In Southern Africa cosmologies the family ancestors are acknowledged as the ancestors associated with the element of air. One can also acknowledge and speak to the ancestors of the soil, the water, and the fire for resource and support. These include those that lived and were buried in the soil where we live, from which our food grows and we eat; ancestors of distant countries and places that pass through us in the water that we drink as it cycles around the globe and brings us interest in foreign philosophies and practices; and the ancestors who are bonded to our families through perpetration, murders or battles – the hot ancestors.
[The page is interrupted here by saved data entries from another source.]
(* ===== verification/UserSys.v ===== *)
(** User processes: user/user.h's system calls as requests of an interactive
    program, and how a world answers them.

    A user program is a tree [prog]: it returns, exits, is replaced by another
    program, stops (in behaviour C leaves undefined, or out of loop fuel), or makes
    a system call and goes on with the answer.  A call that stores into the caller's memory answers with
    the bytes it stored.  Continuations are functions, so a process that forks is
    continued twice, with the answer 0 and with the child's pid, from the same
    memory. *)

From S2P Require Import Prelude Outcome.

(** kernel/stat.h *)
Record stat : Type := mkStat { st_dev : Z; st_ino : Z; st_type : Z; st_nlink : Z; st_size : Z }.
Definition T_DIR : Z := 1.
Definition T_FILE : Z := 2.
Definition T_DEVICE : Z := 3.

(** kernel/fcntl.h *)
Definition O_RDONLY : Z := 0.
Definition O_WRONLY : Z := 0x001.
Definition O_RDWR : Z := 0x002.
Definition O_CREATE : Z := 0x200.
Definition O_TRUNC : Z := 0x400.

(** The system calls of user/user.h with what they answer.  A C string argument
    is the list of its characters without the NUL. *)
Inductive sys : Type -> Type :=
| Sfork : sys Z
| Swait : sys (Z * Z)   (** pid and exit status *)
| Spipe : sys (Z * (Z * Z))   (** result and the two descriptors *)
| Swrite (fd : Z) (bs : list Z) : sys Z
| Sread (fd n : Z) : sys (Z * list Z)   (** result and the bytes stored *)
| Sclose (fd : Z) : sys Z
| Skill (pid : Z) : sys Z
| Sexec (path : list Z) (argv : list (list Z)) : sys (option Z)   (** [None]: it does not return *)
| Sopen (path : list Z) (omode : Z) : sys Z
| Smknod (path : list Z) (major minor : Z) : sys Z
| Sunlink (path : list Z) : sys Z
| Sfstat (fd : Z) : sys (Z * stat)
| Slink (old new : list Z) : sys Z
| Smkdir (path : list Z) : sys Z
| Schdir (path : list Z) : sys Z
| Sdup (fd : Z) : sys Z
| Sgetpid : sys Z
| Ssbrk (n : Z) : sys Z
| Ssleep (n : Z) : sys Z
| Suptime : sys Z.

Inductive prog (A : Type) : Type :=
| PRet (a : A)
| PExit (status : Z)
| PGone   (** the process runs another program *)
| PStop (h : stop)
| PSys {X : Type} (c : sys X) (k : X -> prog A).
Arguments PRet {A} a.
Arguments PExit {A} status.
Arguments PGone {A}.
Arguments PStop {A} h.
Arguments PSys {A X} c k.

Fixpoint pbind {A B} (p : prog A) (k : A -> prog B) : prog B :=
  match p with
  | PRet a => k a
  | PExit st => PExit st
  | PGone => PGone
  | PStop h => PStop h
  | PSys c j => PSys c (fun x => pbind (j x) k)
  end.

Definition sys_ {X} (c : sys X) : prog X := PSys c PRet.
Definition exec_ (path : list Z) (argv : list (list Z)) : prog Z :=
  PSys (Sexec path argv) (fun r => match r with Some v => PRet v | None => PGone end).
Definition undefined {A} (why : string) : prog A := PStop (Undefined why).

Declare Scope prog_scope.
Delimit Scope prog_scope with prog.
Notation "x <- c ;; k" := (pbind c (fun x => k))
  (at level 100, c at next level, right associativity) : prog_scope.
Notation "' pat <- c ;; k" := (pbind c (fun x => match x with pat => k end))
  (at level 100, pat pattern, c at next level, right associativity) : prog_scope.
Notation "c ;; k" := (pbind c (fun _ => k))
  (at level 100, right associativity) : prog_scope.
Open Scope prog_scope.

(** A call whose result is not looked at. *)
Definition do_ {X} (c : sys X) : prog unit := sys_ c;; PRet tt.

Fixpoint pfor {A} (l : list A) (body : A -> prog unit) : prog unit :=
  match l with
  | [] => PRet tt
  | x :: l' => body x;; pfor l' body
  end.

(** A loop: [inl] goes round again, [inr] leaves it. *)
Fixpoint piter {I R} (n : nat) (body : I -> prog (I + R)) (i : I) : prog R :=
  match n with
  | O => PStop OutOfFuel
  | S n' => r <- body i;; match r with inl i' => piter n' body i' | inr v => PRet v end
  end.

(** ** Running a program in a world that answers its calls *)

Inductive result (W A : Type) : Type :=
| Returned (a : A) (w : W)
| Exited (status : Z) (w : W)
| Gone (w : W)
| Halted (h : stop).
Arguments Returned {W A} a w.
Arguments Exited {W A} status w.
Arguments Gone {W A} w.
Arguments Halted {W A} h.

Definition handler (W : Type) : Type := forall X, sys X -> W -> X * W.

Fixpoint run {W A} (h : handler W) (p : prog A) (w : W) : result W A :=
  match p with
  | PRet a => Returned a w
  | PExit st => Exited st w
  | PGone => Gone w
  | PStop e => Halted e
  | PSys c k => let '(x, w') := h _ c w in run h (k x) w'
  end.

Section run.
Context {W : Type} (h : handler W).

Lemma run_bind {A B} (p : prog A) (k : A -> prog B) w :
  run h (pbind p k) w =
  match run h p w with Returned a w' => run h (k a) w' | Exited st w' => Exited st w' | Gone w' => Gone w' | Halted e => Halted e end.
Proof.
  revert w. induction p as [| | | |X c j IH]; intros w; simpl; try done. destruct (h X c w) as [x w']. apply IH.
Qed.

Lemma run_sys {X} (c : sys X) w : run h (sys_ c) w = Returned (h X c w).1 (h X c w).2.
Proof. simpl. by destruct (h X c w). Qed.

Lemma run_bind_sys {X B} (c : sys X) (k : X -> prog B) w :
  run h (pbind (sys_ c) k) w = run h (k (h X c w).1) (h X c w).2.
Proof. simpl. by destruct (h X c w). Qed.

Lemma run_bind_Returned {A B} (p : prog A) (k : A -> prog B) w a w' :
  run h p w = Returned a w' -> run h (pbind p k) w = run h (k a) w'.
Proof. intros E. by rewrite run_bind, E. Qed.

Lemma piter_S {I R} n (body : I -> prog (I + R)) i w :
  run h (piter (S n) body i) w =
  match run h (body i) w with
  | Returned (inl i') w' => run h (piter n body i') w'
  | Returned (inr v) w' => Returned v w'
  | Exited st w' => Exited st w'
  | Gone w' => Gone w'
  | Halted e => Halted e
  end.
Proof. cbn [piter]. rewrite run_bind. by destruct (run h (body i) w) as [[]| | |]. Qed.

(** A loop whose measure falls in every round leaves with enough fuel, and what
    holds when it leaves follows from an invariant. *)
Lemma piter_total {I R} (body : I -> prog (I + R)) (inv : I -> W -> Prop) (post : R -> W -> Prop)
    (measure : I -> W -> nat) :
  (forall i w, inv i w -> exists r w', run h (body i) w = Returned r w' /\
     match r with inl i' => inv i' w' /\ (measure i' w' < measure i w)%nat | inr v => post v w' end) ->
  forall n i w, inv i w -> (measure i w < n)%nat ->
  exists v w', run h (piter n body i) w = Returned v w' /\ post v w'.
Proof.
  intros Hb n. induction n as [|n IH]; intros i w Hi Hm; [lia|]. rewrite piter_S.
  destruct (Hb i w Hi) as (r & w' & -> & Hr). destruct r as [i'|v]; [|by eauto].
  destruct Hr as [Hi' Hlt]. apply IH; [done|lia].
Qed.
End run.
They are given a place so that they do not come and “steal sheep in the night”. The inclusion of this wider conception of ancestors brings us into relationship with the greater connections we have to nature, the earth, burial places and water that require reverence and respect for our well-being as human beings. It is not our place to judge what our ancestors did, or how they lived their lives, but rather to use what we have been given to do the best we can.
Invitation
The invitation is to connect in some way to your ancestral lineage, and those of the place where you live. Whether you knew them or not, you can create a dedicated place in your home or garden where you can visit them and spend time in reflection. Traditionally by the hearth, photographs, mementos, stones, candles or special representative objects can be placed in honor of the place of each one, each lineage, or the whole. An ancestor tree can be planted in the garden where you sit and spend time in communion with your ancestry. You may like to thank them for what you received from them, or ask them for support and guidance in what lies ahead. You may like to create a small picture book for your children and spend time in the evenings introducing them to their ancestors and the gifts or qualities you see in them that are of resource for future generations.
Possible healing sentences:
You are my ancestors, and I am your child, your grand-child, your great-grandchild.
All that it is that happened in your lives, I honor it and leave it with you.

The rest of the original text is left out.